One thing that AIDS hasn’t changed is the important place that funeral rites hold as part of the life cycle. Traditionalists say that the soul can take as long as a year to leave the body and join the ancestors in the spirit world, says Gordon Chavunduka, who heads the Zimbabwe National Traditional Healer’s Association.  Chavunduka tells me that if people are not buried properly and given the complete funeral rites by a medium, their souls will haunt their living relatives. “After death, a number of rituals must be performed in order to assist the spirit,” he says.

One of the nation’s top experts on traditional culture and religion, Chavunduka is a very modern man. His office is just across from Sunshine Funeral in a contemporary building, and he sits at an enormous desk that evokes his past professions--a sociology professor and onetime head of Zimbabwe’s National AIDS Council--more than his role as traditional healer.  As funerals become an increasingly common part of life, he says, all Zimbabweans might have to find ways of blending their customs and modern realities.  For about every 30 cents a mile, the enterprising owners of Sunshine Funeral will send corpses back to their hometowns for burial, because people prefer to be buried where they grew up. But skyrocketing inflation and chronic fuel shortage have made that very difficult for many urban dwellers, who are forced to buy a plot in cramped city cemeteries.

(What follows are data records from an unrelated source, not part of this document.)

(** C35: With one substitution, the first placeholder [{0}] is replaced by
    it and any later [{0}] is left as it is: for every text whose part
    before the first [{0}] has no [{], and every substitution without [$]
    (which [replace] would read as a replacement pattern). *)
Theorem applySubstitutions_single a b sub :
  has_char "{" a = false -> has_char "$" sub = false ->
  applySubstitutions (a ++ "{0}" ++ b) [sub] = a ++ sub ++ b.
Proof.
  intros Ha Hs. unfold applySubstitutions; cbn [apply_subs_from].
  rewrite placeholder_cons. change (nat_to_string 0 ++ "}") with "0}".
  by rewrite js_replace_first, get_substitution_plain.
Qed.

(** C34: The substitutions are applied one after another with
    [String.prototype.replace], each on the text the previous ones left, so
    the text put in for [{0}] is scanned again: when the first substitution
    contains the placeholder [{1}], that placeholder is replaced by the
    second substitution, for every text whose [{0}] comes first and every
    substitutions without [$]. *)
Theorem applySubstitutions_rescans a b m n sub1 :
  has_char "{" a = false -> has_char "{" m = false ->
  has_char "$" m = false -> has_char "$" n = false -> has_char "$" sub1 = false ->
  applySubstitutions (a ++ "{0}" ++ b) [m ++ "{1}" ++ n; sub1] = a ++ m ++ sub1 ++ n ++ b.
Proof.
  intros Ha Hm Hmd Hnd Hs. unfold applySubstitutions; cbn [apply_subs_from].
  rewrite !placeholder_cons. change (nat_to_string 0 ++ "}") with "0}". change (nat_to_string 1 ++ "}") with "1}".
  rewrite js_replace_first, get_substitution_plain by (done || by rewrite !has_char_app, Hmd, Hnd).
  change (m ++ String "{" "1}" ++ n) with (m ++ "{1}" ++ n).
  assert (a ++ (m ++ "{1}" ++ n) ++ b = (a ++ m) ++ String "{" "1}" ++ (n ++ b)) as ->
    by (by rewrite !string_app_assoc).
  rewrite js_replace_first, get_substitution_plain by (done || by rewrite has_char_app, Ha, Hm).
  by rewrite !string_app_assoc.
Qed.

(** ** [FetchLineProvider.prepareLines] *)

Lemma fetch_prepareLines_loaded net ids p :
  p.(flp_base).(locale) ∈ p.(loadedLocales) -> fetch_prepareLines net ids p = (p, []).
Proof. intros H. unfold fetch_prepareLines. by rewrite bool_decide_eq_true_2. Qed.

Lemma fetch_prepareLines_unloaded net ids p :
  p.(flp_base).(locale) ∉ p.(loadedLocales) ->
  fetch_prepareLines net ids p =
    let l := p.(flp_base).(locale) in
    let fb := p.(flp_base).(fallbackLocale) in
    let url := locale_url p.(baseUrl) l in
    match net url with
    | FetchThrows | FetchOk None => (p, [url])
    | FetchNotOk =>
        if negb (String.eqb l fb) then
          let fallbackUrl := locale_url p.(baseUrl) fb in
          match net fallbackUrl with
          | FetchOk (Some data) => (add_loaded fb (loadLines data p), [url; fallbackUrl])
          | _ => (p, [url; fallbackUrl])
          end
        else (p, [url])
    | FetchOk (Some data) => (add_loaded l (loadLines data p), [url])
    end.
Proof. intros H. unfold fetch_prepareLines. by rewrite bool_decide_eq_false_2. Qed.

(** C29: A locale file that loads is fetched once: the first [prepareLines]
    requests its URL and marks the locale loaded; the next one requests
    nothing and changes nothing. *)
Theorem fetch_prepareLines_once net ids ids' p data :
  p.(flp_base).(locale) ∉ p.(loadedLocales) ->
  net (locale_url p.(baseUrl) p.(flp_base).(locale)) = FetchOk (Some data) ->
  let '(p1, urls) := fetch_prepareLines net ids p in
  urls = [locale_url p.(baseUrl) p.(flp_base).(locale)] /\ fetch_prepareLines net ids' p1 = (p1, []).
Proof.
  intros Hl Hnet. rewrite fetch_prepareLines_unloaded by done. cbn zeta. rewrite Hnet.
  split; [done|]. apply fetch_prepareLines_loaded. cbn. apply js_set_add_elem. by left.
Qed.

(** C36: When the locale's file is missing and the fallback's loads, the
    fallback is marked loaded but the locale is not, so every later
    [prepareLines] requests both files again. *)
Theorem fetch_prepareLines_fallback_refetches net ids ids' p data :
  p.(flp_base).(locale) ∉ p.(loadedLocales) ->
  p.(flp_base).(locale) <> p.(flp_base).(fallbackLocale) ->
  net (locale_url p.(baseUrl) p.(flp_base).(locale)) = FetchNotOk ->
  net (locale_url p.(baseUrl) p.(flp_base).(fallbackLocale)) = FetchOk (Some data) ->
  let urls := [locale_url p.(baseUrl) p.(flp_base).(locale);
               locale_url p.(baseUrl) p.(flp_base).(fallbackLocale)] in
  let '(p1, urls1) := fetch_prepareLines net ids p in
  urls1 = urls /\ (fetch_prepareLines net ids' p1).2 = urls.
Proof.
  intros Hl Hfb Hnet Hnet'. rewrite fetch_prepareLines_unloaded by done. cbn zeta.
  rewrite Hnet. apply String.eqb_neq in Hfb as Hfb'. rewrite Hfb'; cbn [negb]. rewrite Hnet'.
  split; [done|]. rewrite fetch_prepareLines_unloaded; cbn.
  - by rewrite Hnet, Hfb', Hnet'.
  - rewrite js_set_add_elem. apply String.eqb_neq in Hfb'. intros [?|?]; done.
Qed.

(** ** Witnesses *)

Lemma applySubstitutions_single_witness :
  applySubstitutions ("Hello, " ++ "{0}" ++ "! {0}") ["Alex"] = "Hello, " ++ "Alex" ++ "! {0}".
Proof. apply applySubstitutions_single; reflexivity. Defined.

Lemma applySubstitutions_rescans_witness :
  applySubstitutions ("" ++ "{0}" ++ " and {1}") ["" ++ "{1}" ++ ""; "x"] = "" ++ "" ++ "x" ++ "" ++ " and {1}".
Proof. apply applySubstitutions_rescans; reflexivity. Defined.

Definition en_fr_net : Network := fun url =>
  if String.eqb url "/i18n/en-US.json" then FetchOk (Some [("greet", LDText "Hello")])
  else if String.eqb url "/i18n/fr-FR.json" then FetchOk (Some [("bye", LDText "Au revoir")])
  else FetchNotOk.

(** [setLocale] keeps the cache: after switching from a loaded locale to
    another and loading it, a line the new locale's file lacks is still
    served in the old locale. *)
Theorem stale_line_after_setLocale :
  let p0 := FetchLineProvider_new "/i18n" (mkLineProviderOptions None None) in
  let p1 := (fetch_prepareLines en_fr_net [] p0).1 in
  let p2 := (fetch_prepareLines en_fr_net [] (fetch_setLocale "fr-FR" p1)).1 in
  p2.(flp_base).(locale) = "fr-FR" /\
  option_map ll_text (fetch_getLine "greet" [] p2) = Some "Hello".
Proof. vm_compute. split; reflexivity. Qed.

Lemma fetch_prepareLines_once_witness :
  let p := FetchLineProvider_new "/i18n" (mkLineProviderOptions None None) in
  let '(p1, urls) := fetch_prepareLines en_fr_net [] p in
  urls = [locale_url "/i18n" "en-US"] /\ fetch_prepareLines en_fr_net ["greet"] p1 = (p1, []).
Proof.
  apply (fetch_prepareLines_once en_fr_net [] ["greet"]
           (FetchLineProvider_new "/i18n" (mkLineProviderOptions None None)) [("greet", LDText "Hello")]);
    [vm_compute; set_solver|reflexivity].
Defined.

Lemma fetch_prepareLines_fallback_refetches_witness :
  let p := FetchLineProvider_new "/i18n" (mkLineProviderOptions (Some "de-DE") None) in
  let urls := [locale_url "/i18n" "de-DE"; locale_url "/i18n" "en-US"] in
  let '(p1, urls1) := fetch_prepareLines en_fr_net [] p in
  urls1 = urls /\ (fetch_prepareLines en_fr_net [] p1).2 = urls.
Proof.
  apply (fetch_prepareLines_fallback_refetches en_fr_net [] []
           (FetchLineProvider_new "/i18n" (mkLineProviderOptions (Some "de-DE") None))
           [("greet", LDText "Hello")]);
    [vm_compute; set_solver|vm_compute; congruence|reflexivity..].
Defined.

End LineProviderFacts.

With more people leaving towns and villages every day in search of work in the capital, Harare has had trouble finding enough land for new homes, much less graves. Two years ago, city officials launched a campaign to encourage cremation. But that practice remains unpopular, particularly among black Africans, according to Eladinous Zimbwa, Harare’s director of cemeteries, who says that eight of the city’s ten cemeteries are full. Though most Zimbabweans are still reluctant to list AIDS as a cause of death, “The number of deaths has always being going up,” Zimbwa says. “This is what we have noticed, and we think it is because of AIDS.”

So the city is clearing up 5 square miles of land to expand one of its cemeteries on the outskirts, where most of the graves will be dusty plots in the bare earth. Unless the family is able to pay an extra fee, the city does not maintain the gravesite. The effect is something like Arlington National Cemetery without the grass or trees-acres of land covered with grave plots.

The new space should give Harare enough room to keep burying its dead for the next few years, Zimbwa says. But with 5 square miles expected to fill quickly, Chipfuwamiti won’t have to worry about Sunshine Funeral closing its doors anytime soon.